The worldwide increase of urinary pathogens resistant to former first line antibiotics, such as cotrimoxazole, fluoroquinolones and cephalosporins, has had detrimental consequences not only for treatment but also for prophylaxis of infectious complications after urological interventions. A paradigm shift concerning asymptomatic bacteriuria has had a great impact on the definition and management of UTIs today [5-8].

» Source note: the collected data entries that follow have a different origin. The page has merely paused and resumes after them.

(* ===== verification/Malloc.v ===== *)
(** * The user heap: syscall_malloc and syscall_free of student-distrib/syscall.c

    A task's heap is cut into blocks of 32 bytes.  A map of 2048 descriptors at
    the start of the user page lists its objects in address order, used and
    free; the PCB counts them.  A descriptor is two bytes: a used bit and a
    15-bit number of blocks. *)
From stdpp Require Import base tactics list numbers gmap option.
From Stdlib Require Import ZArith Lia.
From S2P Require Import Prelude Task.

Open Scope Z_scope.

Definition MALLOC_MAP_SIZE : Z := 4096.
Definition MALLOC_HEAP_SIZE : Z := 256 * 1024 / 32.
Definition MALLOC_OBJ_NUM : Z := 2048.
Definition MALLOC_BLOCK_SIZE : Z := 32.
Definition MALLOC_HEAP_MAP_START : Z := TASK_VIRT_PAGE_BEG + PCB_SIZE.
Definition HEAP_START : Z := TASK_VIRT_PAGE_BEG + PCB_SIZE + MALLOC_MAP_SIZE.

Record malloc_obj_t := mkObj { obj_used : Z; obj_size : Z }.

(** The assignments to the two bit fields. *)
Definition set_used (v : Z) (o : malloc_obj_t) : malloc_obj_t := mkObj (v mod 2) (obj_size o).
Definition set_size (v : Z) (o : malloc_obj_t) : malloc_obj_t := mkObj (obj_used o) (v mod 32768).

(** The map, of MALLOC_OBJ_NUM descriptors, and [malloc_obj_count] of the PCB.
    An access past the map is outside the object: [None]. *)
Abbreviation heap := (list malloc_obj_t * Z)%type.

(** [malloc_objs[i].f = v] *)
Definition set_obj (i : Z) (f : malloc_obj_t -> malloc_obj_t) (objs : list malloc_obj_t) : option (list malloc_obj_t) :=
  o ← arr_get objs i; arr_set objs i (f o).

(** [malloc_objs[i] = malloc_objs[j]] *)
Definition copy_obj (i j : Z) (objs : list malloc_obj_t) : option (list malloc_obj_t) :=
  o ← arr_get objs j; arr_set objs i o.

(** Cut object [i], of [obj_block_size] blocks: move those from [i] on up by one,
    then set the two parts. *)
Definition split_obj (i size obj_block_size count : Z) (objs : list malloc_obj_t) : option (list malloc_obj_t) :=
  objs ← for_downM (s16 count) (i - 1) (fun j => copy_obj (j + 1) j) objs;
  objs ← set_obj i (set_used 1) objs;
  objs ← set_obj i (set_size (size / 32 + 1)) objs;
  oi ← arr_get objs i;
  set_obj (i + 1) (set_size (obj_block_size - obj_size oi)) objs.
Lemma put_file_facts g k a p fd f :
  k_pcbs k !! a = Some p -> length (open_files p) = Z.to_nat TASK_MAX_FILES -> 0 <= fd < TASK_MAX_FILES ->
  f_used f = 0 -> lowest_free p = Some fd ->
  let p2 := with_open_files (<[Z.to_nat fd := f]> (open_files p)) p in
  k_pcbs (with_files g (put_file (k_pcbs k) a p fd f) k) !! a = Some p2 /\ lowest_free p2 = Some fd /\
  (forall j, j <> fd -> arr_get (open_files p2) j = arr_get (open_files p) j) /\
  (forall a', a' <> a -> k_pcbs (with_files g (put_file (k_pcbs k) a p fd f) k) !! a' = k_pcbs k !! a').
Proof.
  intros Ep Hlen Hfd Hu Hlow p2.
  assert (Hj : forall j, j <> fd -> arr_get (open_files p2) j = arr_get (open_files p) j).
  { intros j Hj. unfold arr_get. case_decide; [|done]. cbn. apply list_lookup_insert_ne. lia. }
  split_and!; [apply lookup_insert_eq| |done|intros a' Ha; by apply lookup_insert_ne].
  rewrite <- Hlow. unfold lowest_free. f_equal. apply list_filter_iff. intros j.
  destruct (decide (j = fd)) as [->|Hne].
  - destruct (lowest_free_in p fd Hlow) as [_ Hff]. split; [done|intros _].
    unfold fd_free. rewrite arr_get_lookup by lia. cbn. rewrite list_lookup_insert_eq; [cbn; by rewrite Hu|].
    unfold TASK_MAX_FILES in *. lia.
  - unfold fd_free. by rewrite Hj.
Qed.

(** ** Reading a file to its end *)

(** A client that reads from a descriptor into one buffer until a read returns
    0 or fails; [n] bounds the number of calls. *)
Fixpoint read_all (n : nat) (e : env) (esp fd buf nbytes : Z) (k : kernel) : option (list Z * kernel) :=
  match n with
  | O => None
  | S n' =>
      '(r, k1) ← syscall_read e esp fd buf nbytes k;
      if decide (r <= 0) then Some ([], k1)
      else '(l, k2) ← read_all n' e esp fd buf nbytes k1; Some (load_bytes (k_mem k1) buf r ++ l, k2)
  end.

Section ReadAll.
Context (e : env) (c esp : Z) (m0 : mem) (g : fs_globals) (fd buf nbytes : Z).
Context (Hwf : fs_wf m0 g) (Hc : 1 <= c < MAX_PROC_NUM) (Hesp : TASK_KSTACK_TOP c <= esp < TASK_KSTACK_BOT c).
Context (He : length (filename (e_dentry e)) = 32%nat).
Context (Hfd : 0 <= fd < TASK_MAX_FILES) (Hn : 0 < nbytes < 1073741824).
Context (Hbuf : forall a, buf <= a < buf + nbytes -> user_address a).

Lemma image_kept_read m k r :
  kernel_ok k -> 0 <= r <= nbytes -> image_kept m0 g (k_mem k) -> k_fs k = g ->
  (forall x, ~ (buf <= x < buf + r) -> ld8 m x = ld8 (k_mem k) x) -> image_kept m0 g m.
Proof.
  intros Hk Hr HK Hg Hm a Ha. rewrite Hm; [by apply HK|]. intros Hin.
  destruct (ko_image _ Hk) as [_ Hi]. rewrite Hg in Hi. destruct Ha as [H1 H2].
  destruct (counts_kept _ _ Hwf _ HK) as [E1 E2]. unfold image_size in *. rewrite E1, E2 in Hi.
  specialize (Hbuf a ltac:(lia)). unfold user_address, TASK_VIRT_PAGE_BEG, KSTACKS, MAX_PROC_NUM, TASK_KSTACK_TOP in *. lia.
Qed.

Lemma read_all_spec n : forall k p f,
  kernel_ok k -> k_fs k = g -> image_kept m0 g (k_mem k) ->
  k_pcbs k !! caller c = Some p -> arr_get (open_files p) fd = Some f -> f_used f <> 0 ->
  file_ops f = fs_file_ops_table -> 0 <= f_inode f < inode_count m0 g ->
  0 <= f_pos f <= file_size m0 g (f_inode f) -> file_size m0 g (f_inode f) - f_pos f < Z.of_nat n ->
  exists k', read_all n e esp fd buf nbytes k
    = Some (file_slice m0 g (f_inode f) (f_pos f) (file_size m0 g (f_inode f) - f_pos f), k') /\ kernel_ok k'.
Proof.
  induction n as [|n IH]; intros k p f Hk Hg HK Ep Ef Hu Ho Hi Hp Hfuel; [lia|].
  pose proof (wf_size _ _ Hwf _ Hi) as Hsz. unfold BLOCK_SIZE, MAX_BLOCK_NUM in Hsz.
  destruct (counts_kept _ _ Hwf _ HK) as [Ec _].
  destruct (syscall_read_file e k c esp Hk Hc Hesp He p fd f buf nbytes Ep Hfd Ef Hu Ho) as (m & E & L & Hm & Hk');
    [rewrite Hg, Ec; lia|lia|lia|lia|lia|done|].
  rewrite Hg, (read_len_kept _ _ Hwf _ _ _ _ HK) in E, L, Hm, Hk'.
  assert (Er : read_len m0 g (f_inode f) (f_pos f) nbytes = Z.min nbytes (file_size m0 g (f_inode f) - f_pos f)).
  { unfold read_len. rewrite decide_True by lia. lia. }
  rewrite Er in E, L, Hm, Hk'. cbn [read_all]. rewrite E, bind_ret. cbv beta iota.
  destruct (decide (f_pos f = file_size m0 g (f_inode f))) as [D|D].
  - rewrite decide_True by lia. eexists. split; [|exact Hk'].
    replace (_ - f_pos f) with 0 by lia. done.
  - rewrite decide_False by lia. set (r := Z.min _ _) in *.
    pose proof (image_kept_read m k r Hk ltac:(lia) HK Hg Hm) as HKm.
    destruct (ko_pcb _ Hk c) as (p' & Ep' & Hpok); [lia|]. change (TASK_KSTACK_TOP c) with (caller c) in Ep'.
    rewrite Ep in Ep'. injection Ep' as <-.
    destruct (IH (set_kpcbs (put_file (k_pcbs k) (caller c) p fd (with_pos (f_pos f + r) f)) (set_kmem m k))
      (with_open_files (<[Z.to_nat fd:=with_pos (f_pos f + r) f]> (open_files p)) p) (with_pos (f_pos f + r) f))
      as (k' & E' & Hk2); try done.
    + apply lookup_insert_eq.
    + rewrite arr_get_lookup by lia. cbn [open_files with_open_files]. apply list_lookup_insert_eq.
      rewrite (pk_files _ Hpok). unfold TASK_MAX_FILES in *. lia.
    + cbn [f_inode f_pos with_pos]. lia.
    + cbn [f_inode f_pos with_pos]. lia.
    + exists k'. split; [|done]. rewrite E', bind_ret. cbv beta iota.
      cbn [f_inode f_pos with_pos]. change (k_mem (set_kpcbs _ (set_kmem m k))) with m. rewrite L.
      rewrite (file_slice_kept _ _ Hwf) by (done || lia). rewrite <- file_slice_app by lia. do 2 f_equal. f_equal. lia.
Qed.
End ReadAll.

However, for complicated, nosocomial and severe UTI including pyelonephritis, antibiotic therapy will still be a corner stone in combination with treatment of the underlying complicating conditions. Unfortunately, there are few new antimicrobial drugs in the pipelines of pharmaceutical companies with prospects to overcome the problem of multi and extended drug resistant urinary pathogens [9].

Urinary tract infections (UTIs) are the most common serious bacterial infections in infants and young children. Infection of the urinary tract may be limited to the bladder, one or both kidneys, or both sites. In general, infections of the bladder (cystitis), although they cause substantial morbidity, are not regarded as serious bacterial infections. By contrast, infections that involve the kidney (pyelonephritis) may cause both acute morbidity and lead to scarring with the consequences of hypertension, preeclampsia, and chronic renal disease. Accordingly, differentiation of the site of infection has received considerable attention.

Antibiotics are medicines used to prevent and treat bacterial infections. Antibiotic resistance occurs when bacteria change in response to the use of these medicines. Bacteria, not humans or animals, become antibiotic-resistant. These bacteria may infect humans and animals, and the infections they cause are harder to treat than those caused by non-resistant bacteria. Antibiotic resistance leads to higher medical costs, prolonged hospital stays, and increased mortality.

Antimicrobial resistance among urinary tract isolates has recently been reported with an increased frequency all over the world [10-13]. The world urgently needs to change the way it prescribes and uses antibiotics. Even if new medicines are developed, without behavior change, antibiotic resistance will remain a major threat. Behavior changes must also include actions to reduce the spread of infections through vaccination, hand washing, practicing safer sex, and good food hygiene.

For more than half a century, antibiotic drugs have ensured that potentially life-threatening bacterial infections are treatable. Today, however, more and more bacterial infections fail to respond to antibiotic treatment. A federal task force recently warned that antibiotic resistance is “a growing menace to all people” and concluded that if nothing is done, treatments for common infections will become “increasingly limited and expensive- and, in some cases, nonexistent” (Table 1).